┌─ RECORDS PROVIDED
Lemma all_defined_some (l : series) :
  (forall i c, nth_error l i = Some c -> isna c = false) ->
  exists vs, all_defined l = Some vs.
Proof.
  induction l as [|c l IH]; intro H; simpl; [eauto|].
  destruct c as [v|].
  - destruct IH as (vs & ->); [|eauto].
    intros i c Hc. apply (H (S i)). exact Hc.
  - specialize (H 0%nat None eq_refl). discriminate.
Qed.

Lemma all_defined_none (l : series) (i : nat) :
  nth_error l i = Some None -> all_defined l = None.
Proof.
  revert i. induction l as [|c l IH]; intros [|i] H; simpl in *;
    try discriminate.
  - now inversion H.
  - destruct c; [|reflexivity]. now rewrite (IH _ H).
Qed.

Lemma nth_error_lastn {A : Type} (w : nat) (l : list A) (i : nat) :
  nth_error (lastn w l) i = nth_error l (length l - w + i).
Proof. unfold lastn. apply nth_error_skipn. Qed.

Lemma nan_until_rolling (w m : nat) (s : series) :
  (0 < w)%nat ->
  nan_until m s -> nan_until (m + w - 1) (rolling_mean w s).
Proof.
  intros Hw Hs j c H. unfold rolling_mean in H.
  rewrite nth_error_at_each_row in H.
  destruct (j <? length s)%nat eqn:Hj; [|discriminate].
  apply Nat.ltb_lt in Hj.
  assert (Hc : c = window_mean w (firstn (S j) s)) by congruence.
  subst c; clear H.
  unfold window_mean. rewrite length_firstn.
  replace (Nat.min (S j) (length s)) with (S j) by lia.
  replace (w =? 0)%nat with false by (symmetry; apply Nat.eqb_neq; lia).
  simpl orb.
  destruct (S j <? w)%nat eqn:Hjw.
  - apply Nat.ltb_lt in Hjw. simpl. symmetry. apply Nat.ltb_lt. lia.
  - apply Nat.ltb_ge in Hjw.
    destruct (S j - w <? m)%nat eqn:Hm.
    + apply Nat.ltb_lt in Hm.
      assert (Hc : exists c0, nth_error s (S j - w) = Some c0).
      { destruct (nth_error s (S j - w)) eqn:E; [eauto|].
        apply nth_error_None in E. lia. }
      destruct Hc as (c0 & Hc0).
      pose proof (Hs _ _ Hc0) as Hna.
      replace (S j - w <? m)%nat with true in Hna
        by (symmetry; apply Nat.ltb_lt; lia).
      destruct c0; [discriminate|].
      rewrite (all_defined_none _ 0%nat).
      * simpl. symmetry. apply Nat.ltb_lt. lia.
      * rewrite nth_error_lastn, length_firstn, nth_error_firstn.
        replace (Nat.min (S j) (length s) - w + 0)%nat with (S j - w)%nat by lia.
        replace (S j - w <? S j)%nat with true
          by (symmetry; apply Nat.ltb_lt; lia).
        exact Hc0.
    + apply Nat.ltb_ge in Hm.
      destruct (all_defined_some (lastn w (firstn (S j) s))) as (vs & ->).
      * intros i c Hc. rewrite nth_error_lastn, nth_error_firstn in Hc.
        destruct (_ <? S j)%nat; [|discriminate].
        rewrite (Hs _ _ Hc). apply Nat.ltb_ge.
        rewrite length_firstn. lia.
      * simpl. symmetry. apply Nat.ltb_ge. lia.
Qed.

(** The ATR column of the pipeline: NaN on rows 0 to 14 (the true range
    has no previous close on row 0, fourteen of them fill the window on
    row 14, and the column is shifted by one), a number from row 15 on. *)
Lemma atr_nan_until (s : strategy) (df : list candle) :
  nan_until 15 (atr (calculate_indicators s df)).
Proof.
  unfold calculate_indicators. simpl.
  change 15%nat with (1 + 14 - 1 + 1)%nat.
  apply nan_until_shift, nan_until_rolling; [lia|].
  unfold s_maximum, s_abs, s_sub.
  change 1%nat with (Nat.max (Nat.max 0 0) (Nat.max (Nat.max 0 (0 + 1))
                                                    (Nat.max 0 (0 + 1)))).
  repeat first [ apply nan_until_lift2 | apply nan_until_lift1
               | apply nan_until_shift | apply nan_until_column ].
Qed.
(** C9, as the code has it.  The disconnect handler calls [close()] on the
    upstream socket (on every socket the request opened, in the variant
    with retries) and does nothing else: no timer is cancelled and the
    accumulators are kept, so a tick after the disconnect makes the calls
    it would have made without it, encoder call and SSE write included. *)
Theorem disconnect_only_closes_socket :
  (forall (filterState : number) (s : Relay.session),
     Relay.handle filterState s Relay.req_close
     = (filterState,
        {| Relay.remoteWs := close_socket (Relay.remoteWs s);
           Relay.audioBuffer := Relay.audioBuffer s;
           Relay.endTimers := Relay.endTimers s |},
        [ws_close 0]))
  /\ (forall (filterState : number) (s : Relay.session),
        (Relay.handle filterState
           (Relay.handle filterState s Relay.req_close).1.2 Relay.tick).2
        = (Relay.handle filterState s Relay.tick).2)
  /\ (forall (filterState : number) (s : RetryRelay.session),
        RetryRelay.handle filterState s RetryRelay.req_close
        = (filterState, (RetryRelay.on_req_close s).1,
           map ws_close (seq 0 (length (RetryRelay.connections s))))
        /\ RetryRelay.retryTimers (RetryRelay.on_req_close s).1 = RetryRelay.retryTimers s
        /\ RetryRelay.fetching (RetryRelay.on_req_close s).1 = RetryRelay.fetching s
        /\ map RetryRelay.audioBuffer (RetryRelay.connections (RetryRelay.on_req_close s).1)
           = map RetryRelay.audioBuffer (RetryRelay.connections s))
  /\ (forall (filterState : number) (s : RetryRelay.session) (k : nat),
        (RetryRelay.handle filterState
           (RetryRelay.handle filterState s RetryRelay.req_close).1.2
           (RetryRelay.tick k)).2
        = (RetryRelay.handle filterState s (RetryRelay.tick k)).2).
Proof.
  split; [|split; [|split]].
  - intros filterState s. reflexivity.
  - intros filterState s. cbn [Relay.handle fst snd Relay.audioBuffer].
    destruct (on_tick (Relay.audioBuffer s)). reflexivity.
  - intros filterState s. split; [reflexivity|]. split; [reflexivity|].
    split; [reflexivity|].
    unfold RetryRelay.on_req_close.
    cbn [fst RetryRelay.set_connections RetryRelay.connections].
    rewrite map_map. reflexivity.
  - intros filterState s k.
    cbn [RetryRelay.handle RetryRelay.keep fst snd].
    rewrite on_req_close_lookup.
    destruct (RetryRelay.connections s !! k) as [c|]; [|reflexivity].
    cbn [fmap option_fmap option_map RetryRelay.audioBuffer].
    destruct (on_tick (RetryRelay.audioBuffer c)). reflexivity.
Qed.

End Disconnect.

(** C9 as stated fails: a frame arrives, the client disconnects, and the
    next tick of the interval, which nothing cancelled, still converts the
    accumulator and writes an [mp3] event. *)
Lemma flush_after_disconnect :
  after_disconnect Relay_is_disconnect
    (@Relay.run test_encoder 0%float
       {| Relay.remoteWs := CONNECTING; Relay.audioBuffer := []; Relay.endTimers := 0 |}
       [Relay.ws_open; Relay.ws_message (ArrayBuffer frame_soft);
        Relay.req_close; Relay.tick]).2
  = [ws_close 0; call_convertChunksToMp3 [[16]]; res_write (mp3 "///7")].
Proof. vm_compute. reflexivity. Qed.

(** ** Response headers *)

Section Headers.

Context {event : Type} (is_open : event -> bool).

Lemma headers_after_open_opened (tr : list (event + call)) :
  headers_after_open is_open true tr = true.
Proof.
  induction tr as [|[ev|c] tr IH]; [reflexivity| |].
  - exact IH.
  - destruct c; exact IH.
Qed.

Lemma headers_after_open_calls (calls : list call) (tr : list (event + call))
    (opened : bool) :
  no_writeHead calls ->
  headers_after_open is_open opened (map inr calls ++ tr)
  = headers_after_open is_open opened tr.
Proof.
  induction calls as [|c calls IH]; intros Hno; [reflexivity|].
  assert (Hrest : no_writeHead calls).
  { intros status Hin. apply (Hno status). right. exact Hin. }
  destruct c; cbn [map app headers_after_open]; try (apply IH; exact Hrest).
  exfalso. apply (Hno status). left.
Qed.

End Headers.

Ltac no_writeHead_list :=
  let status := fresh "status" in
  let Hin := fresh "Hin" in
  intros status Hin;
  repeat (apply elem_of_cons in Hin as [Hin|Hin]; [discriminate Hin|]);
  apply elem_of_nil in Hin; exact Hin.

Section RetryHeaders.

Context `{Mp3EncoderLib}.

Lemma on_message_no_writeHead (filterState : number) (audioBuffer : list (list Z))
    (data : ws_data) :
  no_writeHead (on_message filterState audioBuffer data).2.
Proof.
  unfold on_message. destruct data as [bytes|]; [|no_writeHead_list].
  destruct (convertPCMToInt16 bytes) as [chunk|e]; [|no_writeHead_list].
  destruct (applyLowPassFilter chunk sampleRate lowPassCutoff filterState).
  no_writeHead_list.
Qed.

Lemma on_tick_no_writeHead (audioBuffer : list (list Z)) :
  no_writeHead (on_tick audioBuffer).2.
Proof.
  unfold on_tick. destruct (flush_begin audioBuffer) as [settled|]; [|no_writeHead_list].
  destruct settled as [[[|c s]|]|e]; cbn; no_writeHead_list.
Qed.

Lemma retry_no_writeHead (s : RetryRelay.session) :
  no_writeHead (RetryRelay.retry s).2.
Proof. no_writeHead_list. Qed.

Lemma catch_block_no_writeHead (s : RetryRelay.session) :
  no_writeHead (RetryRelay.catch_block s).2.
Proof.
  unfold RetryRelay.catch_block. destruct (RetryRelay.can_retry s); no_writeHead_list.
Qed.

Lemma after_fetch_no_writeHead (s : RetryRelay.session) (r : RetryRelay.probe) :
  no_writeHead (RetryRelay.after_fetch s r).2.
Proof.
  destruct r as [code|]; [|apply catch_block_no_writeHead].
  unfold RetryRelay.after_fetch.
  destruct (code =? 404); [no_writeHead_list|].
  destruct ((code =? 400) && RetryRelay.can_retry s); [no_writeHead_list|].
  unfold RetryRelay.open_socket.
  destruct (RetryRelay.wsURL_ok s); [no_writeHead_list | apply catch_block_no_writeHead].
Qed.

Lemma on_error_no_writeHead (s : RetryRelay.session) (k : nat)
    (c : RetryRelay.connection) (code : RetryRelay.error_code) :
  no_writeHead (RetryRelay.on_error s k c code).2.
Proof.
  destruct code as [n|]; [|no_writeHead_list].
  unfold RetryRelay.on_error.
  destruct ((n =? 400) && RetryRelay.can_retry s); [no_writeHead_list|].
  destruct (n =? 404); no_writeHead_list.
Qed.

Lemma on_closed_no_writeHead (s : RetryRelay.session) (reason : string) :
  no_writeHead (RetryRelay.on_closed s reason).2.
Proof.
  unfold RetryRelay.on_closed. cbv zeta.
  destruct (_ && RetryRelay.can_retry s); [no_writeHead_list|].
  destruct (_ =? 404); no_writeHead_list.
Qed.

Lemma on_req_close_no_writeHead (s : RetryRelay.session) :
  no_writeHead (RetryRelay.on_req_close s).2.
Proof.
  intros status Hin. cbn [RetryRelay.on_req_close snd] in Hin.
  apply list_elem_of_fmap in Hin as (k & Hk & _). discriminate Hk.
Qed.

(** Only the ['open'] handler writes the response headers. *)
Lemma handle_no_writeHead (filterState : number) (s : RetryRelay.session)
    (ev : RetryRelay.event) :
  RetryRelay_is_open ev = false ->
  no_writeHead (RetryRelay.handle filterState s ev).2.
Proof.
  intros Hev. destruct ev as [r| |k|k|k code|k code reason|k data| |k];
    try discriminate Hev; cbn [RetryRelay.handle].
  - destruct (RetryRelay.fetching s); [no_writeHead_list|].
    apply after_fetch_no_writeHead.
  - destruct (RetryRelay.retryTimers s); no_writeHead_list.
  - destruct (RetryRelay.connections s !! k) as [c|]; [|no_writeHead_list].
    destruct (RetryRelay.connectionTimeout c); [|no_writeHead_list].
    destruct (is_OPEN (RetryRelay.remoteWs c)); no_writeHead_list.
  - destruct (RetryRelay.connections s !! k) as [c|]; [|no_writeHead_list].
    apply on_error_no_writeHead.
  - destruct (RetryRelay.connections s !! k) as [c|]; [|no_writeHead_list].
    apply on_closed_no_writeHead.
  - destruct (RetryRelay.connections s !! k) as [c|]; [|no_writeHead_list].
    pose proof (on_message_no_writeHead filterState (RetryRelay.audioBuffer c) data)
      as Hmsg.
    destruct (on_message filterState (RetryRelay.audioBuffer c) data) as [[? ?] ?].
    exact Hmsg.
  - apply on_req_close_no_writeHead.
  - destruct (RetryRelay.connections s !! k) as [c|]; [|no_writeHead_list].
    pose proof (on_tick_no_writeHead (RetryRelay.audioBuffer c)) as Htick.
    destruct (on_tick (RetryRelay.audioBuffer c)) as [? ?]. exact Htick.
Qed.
└─
> EXERCISE AIM
Of the lines above, copy each that contains "forall".

> RESPONSE AREA
  (forall i c, nth_error l i = Some c -> isna c = false) ->
  (forall (filterState : number) (s : Relay.session),
  /\ (forall (filterState : number) (s : Relay.session),
  /\ (forall (filterState : number) (s : RetryRelay.session),
  /\ (forall (filterState : number) (s : RetryRelay.session) (k : nat),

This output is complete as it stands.